** PROBLEM TO SOLVE **
Go through the entries below from the first line and transcribe each one exactly, ending with the line that contains "s. unfold like.".
==========
(** X16.  The search does not look at the case of the letters A-Z in the
    term: two terms that differ only in that return the same rows. *)
Theorem search_dgsc_term_case t t' st :
  fold_case t = fold_case t' →
  search_dgsc t st = search_dgsc t' st.
Proof.
  intros Hfold.
  assert (Hlike : ∀ s, like s ("%" +:+ t +:+ "%") = like s ("%" +:+ t' +:+ "%")).
  { intros s. unfold like.
    rewrite <- (like_from_fold_case (c_string ("%" +:+ t +:+ "%"))).
    rewrite <- (like_from_fold_case (c_string ("%" +:+ t' +:+ "%"))).
    by rewrite !fold_case_c_string, !fold_case_append, Hfold. }
  unfold search_dgsc. f_equal. apply list_filter_iff. intros [id p].
  cbn [snd]. rewrite Hlike. unfold like_null.
  destruct (description p); by rewrite ?Hlike.
Qed.

Lemma search_dgsc_term_case_witness :
  search_dgsc "DRIVE" three_items = search_dgsc "drive" three_items.
Proof. apply (search_dgsc_term_case "DRIVE" "drive" three_items). reflexivity. Defined.

(** ** The lists of requests *)

Lemma elem_of_get_pending_requests_for_user user_id st row :
  row ∈ get_pending_requests_for_user user_id st ↔
  ∃ id r p u,
    requests st !! id = Some r ∧
    current_owner_id r = user_id ∧ status r = "pending" ∧
    pendrives st !! pendrive_id r = Some p ∧
    users st !! requester_id r = Some u ∧
    row = (id, pendrive_id r, name p, requester_id r,
           username u, first_name u, message r, request_created_at r).
Proof.
  unfold get_pending_requests_for_user. rewrite list_elem_of_omap. split.
  - intros ([id r] & Hin%elem_of_scan & Hrow). cbn [fst snd] in Hrow.
    case_bool_decide as Hc; [| done]. destruct Hc as [Ho Hs].
    destruct (pendrives st !! pendrive_id r) as [p |] eqn:Hp; [| done].
    destruct (users st !! requester_id r) as [u |] eqn:Hu; [| done].
    simpl in Hrow. injection Hrow as <-. by exists id, r, p, u.
  - intros (id & r & p & u & Hr & Ho & Hs & Hp & Hu & ->). exists (id, r).
    split; [by apply elem_of_scan |]. cbn [fst snd].
    rewrite bool_decide_true by done. by rewrite Hp, Hu.
Qed.

(** X17.  A new request shows up where it should, if it can: after
    [create_request], its integers fitting 64 bits, the pending list of
    the owner named in the call is the old list followed by the new
    request, provided the item exists and the requester has a row in
    [users]; when either is missing the request is stored but the
    owner's list does not show it.  The lists of all other users are as
    before.  When an integer does not fit, [create_request] raises
    [OverflowError] and every list is as before. *)
Theorem create_request_listed dgsc_id requester current_owner msg now st :
  (in_int64 dgsc_id → in_int64 requester → in_int64 current_owner →
   ∃ request_id st',
     create_request dgsc_id requester current_owner msg now st
     = (Done request_id, st') ∧
     requests st' !! request_id =
       Some (RequestRow dgsc_id requester current_owner "pending"
                        (Some msg) (early now) None) ∧
     ∀ user_id,
       get_pending_requests_for_user user_id st' =
       get_pending_requests_for_user user_id st ++
       match pendrives st !! dgsc_id, users st !! requester with
       | Some p, Some u =>
           if bool_decide (user_id = current_owner)
           then [(request_id, dgsc_id, name p, requester,
                  username u, first_name u, Some msg, early now)]
           else []
       | _, _ => []
       end) ∧
  (¬ (in_int64 dgsc_id ∧ in_int64 requester ∧ in_int64 current_owner) →
   (create_request dgsc_id requester current_owner msg now st).1
   = Raised OverflowError ∧
   ∀ user_id,
     get_pending_requests_for_user user_id
       (create_request dgsc_id requester current_owner msg now st).2
     = get_pending_requests_for_user user_id st).
Proof.
  split; [| intros Hout; by rewrite create_request_overflow].
  intros Hd Hq Ho.
  eexists _, _. split; [by apply create_request_in_range |].
  cbn [requests pendrives users].
  split; [apply lookup_insert_eq |]. intros user_id.
  unfold get_pending_requests_for_user. cbn [requests pendrives users].
  rewrite scan_insert_last by (intros j w; apply next_rowid_gt).
  rewrite omap_app. f_equal. simpl.
  destruct (decide (user_id = current_owner)) as [-> | Hne].
  - rewrite !bool_decide_true by done.
    destruct (pendrives st !! dgsc_id); [| done].
    by destruct (users st !! requester).
  - rewrite bool_decide_false by (intros [? _]; congruence).
    destruct (pendrives st !! dgsc_id); [| done].
    destruct (users st !! requester); [| done].
    by rewrite bool_decide_false.
Qed.

Lemma create_request_listed_witness :
  (∃ request_id st',
     create_request 1 2 7 "soon" "2024-01-03 09:00:00" family_name_only
     = (Done request_id, st') ∧
     get_pending_requests_for_user 7 st' =
       get_pending_requests_for_user 7 family_name_only ++
       [(request_id, 1, "Drive A", 2, Some "bob", Some "Bob", Some "soon",
         "2024-01-03 09:00:00")]) ∧
  get_pending_requests_for_user 7
    (create_request 1 2 9223372036854775808 "soon" "2024-01-03 09:00:00"
                    family_name_only).2
  = get_pending_requests_for_user 7 family_name_only.
Proof.
  split.
  - destruct (create_request_listed 1 2 7 "soon" "2024-01-03 09:00:00"
                family_name_only) as [Hin _].
    destruct Hin as (rid & st' & Hret & _ & Hlist);
      [unfold in_int64; lia | unfold in_int64; lia | unfold in_int64; lia |].
    exists rid, st'. split; [exact Hret |]. rewrite (Hlist 7).
    f_equal.
  - apply (create_request_listed 1 2 9223372036854775808 "soon"
             "2024-01-03 09:00:00" family_name_only).
    unfold in_int64. lia.
Defined.

(** X18.  A resolved request is on nobody's pending list: after
    [accept_request] or [reject_request] on an id, whatever they return,
    no row of any pending list has that id. *)
Theorem resolved_not_listed request_id now st user_id :
  Forall (λ row : pending_request_info, row.1.1.1.1.1.1.1 ≠ request_id)
         (get_pending_requests_for_user user_id
            (accept_request request_id now st).2) ∧
  Forall (λ row : pending_request_info, row.1.1.1.1.1.1.1 ≠ request_id)
         (get_pending_requests_for_user user_id
            (reject_request request_id now st).2).
Proof.
  assert (Hgen : ∀ st', (∀ r, requests st' !! request_id = Some r →
                              status r ≠ "pending") →
                        Forall (λ row : pending_request_info,
                                  row.1.1.1.1.1.1.1 ≠ request_id)
                               (get_pending_requests_for_user user_id st')).
  { intros st' Hno. apply Forall_forall. intros row.
    intros (id & r & p & u & Hr & _ & Hs & _ & _ & ->)%elem_of_get_pending_requests_for_user.
    simpl. intros ->. by apply (Hno r). }
  split; apply Hgen; intros r'.
  - destruct (accept_request_cases request_id now st)
      as [(r & Hr & Hs) | [Hno ->]].
    + rewrite (accept_request_pending _ r) by done. simpl.
      rewrite lookup_insert_eq. by intros [= <-].
    + apply Hno.
  - destruct (reject_request_cases request_id now st)
      as [(r & Hr & Hs) | [Hno ->]].
    + rewrite (reject_request_pending _ r) by done. simpl.
      rewrite lookup_insert_eq. by intros [= <-].
    + apply Hno.
Qed.

(** ** Looking an item up *)



(** ** Asking for an item through the bot *)



(** ** The names shown *)

Lemma rstrip_idem s : rstrip (rstrip s) = rstrip s.
Proof.
  induction s as [| c s IH]; [done |]. cbn [rstrip].
  destruct (rstrip s) as [| d r] eqn:Hr.
  - destruct (isspace c) eqn:Hc; [done |]. cbn [rstrip]. by rewrite Hc.
  - cbn [rstrip]. fold rstrip. cbn [rstrip] in IH. by rewrite IH.
Qed.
==========
** RESPONSE BELOW **
(** X16.  The search does not look at the case of the letters A-Z in the
    term: two terms that differ only in that return the same rows. *)
Theorem search_dgsc_term_case t t' st :
  fold_case t = fold_case t' →
  search_dgsc t st = search_dgsc t' st.
Proof.
  intros Hfold.
  assert (Hlike : ∀ s, like s ("%" +:+ t +:+ "%") = like s ("%" +:+ t' +:+ "%")).
  { intros s. unfold like.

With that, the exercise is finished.